Brigadier General Robert Freeman Mugabe, is a Ugandan military officer in the Uganda People's Defence Forces (UPDF). Effective 12 July 2022, he is the Chairman of the UPDF General Court Martial, the highest court of military justice in the country. Before that, he served as the  adjutant general of Bombo Military Barracks, the headquarters of the UPDF Land Forces, located in Bombo, Uganda.

Background
He is reported to have joined the National Resistance Army (NRA) in 1985. NRA transformed into what is the Uganda People's Defense Force today. He underwent officer cadet training at what was the Cadet Officer School, in Jinja under Tanzanian military instructors. Today, the Cadet Officer School is part of the Uganda Military Academy, in Kabamba, Uganda. He graduated from there in 1989 as a Second Lieutenant.

Military career
Over the course of the past 30 years, Mugabe has served in several leadership positions in the UPDF and UPDF Air Force including as Air Defence Regiment Commander, Division Training Operations Officer and Division Administrative Officer among others. He also served as a member of the UPDF contingent to Somalia, as part of the AMISOM mission.

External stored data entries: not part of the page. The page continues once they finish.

(* ===== verification/AuditInv.v ===== *)
(** * What always holds of the audit log and its writer

    The lines of the log, with those retention removed before them, are one
    chain from the zero hash; what was acknowledged is in it; the records the
    writer still has are numbered above it; and the first line of the log is
    the very first one or is named by a retention record, or by the one the
    writer has still to write.  The second part goes through the steps. *)

From S2P Require Import Prelude GoLib Json AuditRecord AuditRead AuditWriter AuditChain AuditAccount.
From Stdlib Require Import String Sorted.
Local Open Scope string_scope.
Local Open Scope Z_scope.
Local Open Scope go_scope.
#[local] Opaque lineHash readHdr encode lineOf writeBatch planDetail removedDetail.

(** ** The log on disk *)
Record disk_ok (d : list Segment) (rem dur : list string) : Prop := mkDiskOK {
  do_chain : chain zeroHash 0 (rem ++ dirLines d)%list;
  do_pos : Forall (fun l => 0 < seqOf l) (rem ++ dirLines d)%list;
  do_tidy : tidy d;
  do_num : numbered d;
  do_removed : rem <> [] -> dirLines d <> [];
  do_durable : dur `sublist_of` (rem ++ dirLines d)%list }.

Definition headSeq (d : list Segment) : Z := lastSeqOf 0 (dirLines d).

Lemma last_of_log d rem dur : disk_ok d rem dur ->
  lastSeqOf 0 (rem ++ dirLines d)%list = headSeq d /\ lastHashOf zeroHash (rem ++ dirLines d)%list = lastHashOf zeroHash (dirLines d).
Proof.
  intros [_ _ _ _ Hr _]. unfold headSeq. destruct (dirLines d) as [| l ls].
  - destruct rem as [| x r]; [done |]. exfalso. by apply Hr.
  - rewrite lastSeqOf_app, lastHashOf_app, !lastSeqOf_cons, !lastHashOf_cons. done.
Qed.

Lemma lastHashOf_nil h : lastHashOf h [] = h.
Proof. done. Qed.

Lemma headSeq_nonneg d : 0 <= headSeq d.
Proof. unfold headSeq, lastSeqOf. destruct (last (dirLines d)); [apply seqOf_nonneg | done]. Qed.

Lemma chain_isHash prev n ls l : isHash prev -> chain prev n ls -> l ∈ ls -> isHash (prevOf l).
Proof.
  revert prev n. induction ls as [| k ls IH]; intros prev n Hp Hc Hl; [by apply not_elem_of_nil in Hl |].
  destruct Hc as (_ & Hk & _ & _ & Hc). apply elem_of_cons in Hl as [-> | Hl]; [by rewrite Hk |].
  eapply (IH (lineHash k)); [apply isHash_line | done | done].
Qed.

Lemma chain_dir d rem dur : disk_ok d rem dur -> exists p n, isHash p /\ chain p n (dirLines d).
Proof.
  intros [Hc _ _ _ _ _]. apply chain_app in Hc as [_ Hc]. eexists _, _. split; [| exact Hc]. apply lastHashOf_hash, isHash_zero.
Qed.

(** More lines at the end, all of one batch. *)
Lemma prefix_lastZ (n : Z) (p l : list Z) : p `prefix_of` l -> ascends n l -> lastZ n p <= lastZ n l.
Proof.
  intros [k ->] H. apply ascends_app in H as [_ H]. unfold lastZ at 2. rewrite last_app.
  destruct (last k) as [x |] eqn:E; [| unfold lastZ; by destruct (last p)]. cbn.
  apply ascends_last in H. unfold lastZ at 2 in H. rewrite E in H. exact H.
Qed.

Lemma ascends_after n (p l q : list Z) : p `prefix_of` l -> ascends n (l ++ q)%list -> ascends (lastZ n p) q.
Proof. intros Hp H. apply ascends_app in H as [H1 H2]. eapply ascends_le; [| exact H2]. by apply prefix_lastZ. Qed.

Lemma disk_grow d rem dur h batch added d1 : disk_ok d rem dur -> h = lastHashOf zeroHash (dirLines d) ->
  Forall okEntry batch -> ascends (headSeq d) (e_seq <$> batch) ->
  added `prefix_of` batchLines h batch -> grows d added d1 -> tidy d1 -> numbered d1 ->
  disk_ok d1 rem dur /\ disk_ok d1 rem (dur ++ added)%list /\ headSeq d1 = lastZ (headSeq d) (seqOf <$> added) /\
  lastHashOf zeroHash (dirLines d1) = lastHashOf h added.
Proof.
  intros HD -> He Ha Hp (_ & Hl & _) Ht Hn. pose proof (last_of_log _ _ _ HD) as [L1 L2]. destruct HD as [D1 D2 D3 D4 D5 D6].
  set (h := lastHashOf zeroHash (dirLines d)) in *.
  destruct (batchLines_ok batch h He (lastHashOf_hash _ _ isHash_zero)) as (_ & _ & B3 & B4). specialize (B4 _ Ha).
  assert (chain h (headSeq d) added) as Hc by (destruct Hp as [k Hk]; rewrite Hk in B4; by apply chain_app in B4 as [B4 _]).
  assert (Hpos : Forall (fun l => 0 < seqOf l) added).
  { apply Forall_forall. intros l Hin. assert (seqOf l ∈ e_seq <$> batch) as Hs.
    { rewrite <- B3. apply list_elem_of_fmap. exists l. split; [done |]. destruct Hp as [k ->]. apply elem_of_app. by left. }
    pose proof (ascends_elem _ _ _ Ha Hs). pose proof (headSeq_nonneg d). lia. }
  assert (chain zeroHash 0 (rem ++ dirLines d1)%list) by (rewrite Hl, app_assoc; apply chain_app; by rewrite L1, L2).
  assert (Forall (fun l => 0 < seqOf l) (rem ++ dirLines d1)%list) by (rewrite Hl, app_assoc; by apply Forall_app).
  assert (rem <> [] -> dirLines d1 <> []) by (intros Hr Hz; rewrite Hl in Hz; apply app_eq_nil in Hz as [Hz _]; by apply D5).
  split; [| split; [| split]].
  - split; try done. rewrite Hl, app_assoc. by apply sublist_inserts_r.
  - split; try done. rewrite Hl, app_assoc. by apply sublist_app.
  - unfold headSeq. by rewrite Hl, lastSeqOf_app, lastSeqOf_lastZ.
  - by rewrite Hl, lastHashOf_app.
Qed.

Lemma disk_reopen d rem dur d2 w w1 : disk_ok d rem dur -> reopened d w d2 w1 -> disk_ok d2 rem dur /\ dirLines d2 = dirLines d.
Proof.
  intros [D1 D2 D3 D4 D5 D6] [R1 R2 R3 R4 _ _ _ _ _]. specialize (R1 0%nat). rewrite !drop_0 in R1.
  split; [| done]. by split; rewrite ?R1.
Qed.

(** The oldest [k] segments are removed. *)
Lemma dirLines_split k d : dirLines d = (dirLines (take k d) ++ dirLines (drop k d))%list.
Proof. by rewrite <- dirLines_app, take_drop. Qed.

Lemma tidy_drop k d : tidy d -> tidy (drop k d).
Proof.
  intros [Hs He]. split.
  - rewrite <- (take_drop k d), fmap_app in Hs. clear He. revert Hs. generalize (sg_first <$> take k d), (sg_first <$> drop k d).
    intros a b. induction a as [| x a IH]; [done |]. intros H. inversion_clear H. auto.
  - destruct He as [-> | (i & sg & -> & Hi & Ht)]; [left; by rewrite drop_nil |].
    destruct (decide (k <= List.length i)%nat) as [Hk | Hk].
    + right. exists (drop k i), sg. rewrite drop_app_le by done. split; [done |]. split; [by apply Forall_drop | done].
    + left. apply drop_ge. rewrite length_app. cbn. lia.
Qed.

He was promoted from Colonel to Brigadier in April 2021 and has served as the adjutant general at the Bombo barracks since 2020. In 2022, he took over as Chairman of the UPDF General Court Martial, from Lieutenant General Andrew Gutti, whose term expired in June 2022. General Gutti retired from the UPDF on 1 September 2022.

Mugabe took over his new appointment on 1 August 2022, in the presence of General Wilson Mbasu Mbadi, the UPDF Chief of Defense Forces. He took the oath of office and assumed office the next day.

See also

References

External links
 New army court boss begins work, cancels suspect’s bail As of 3 August 2022.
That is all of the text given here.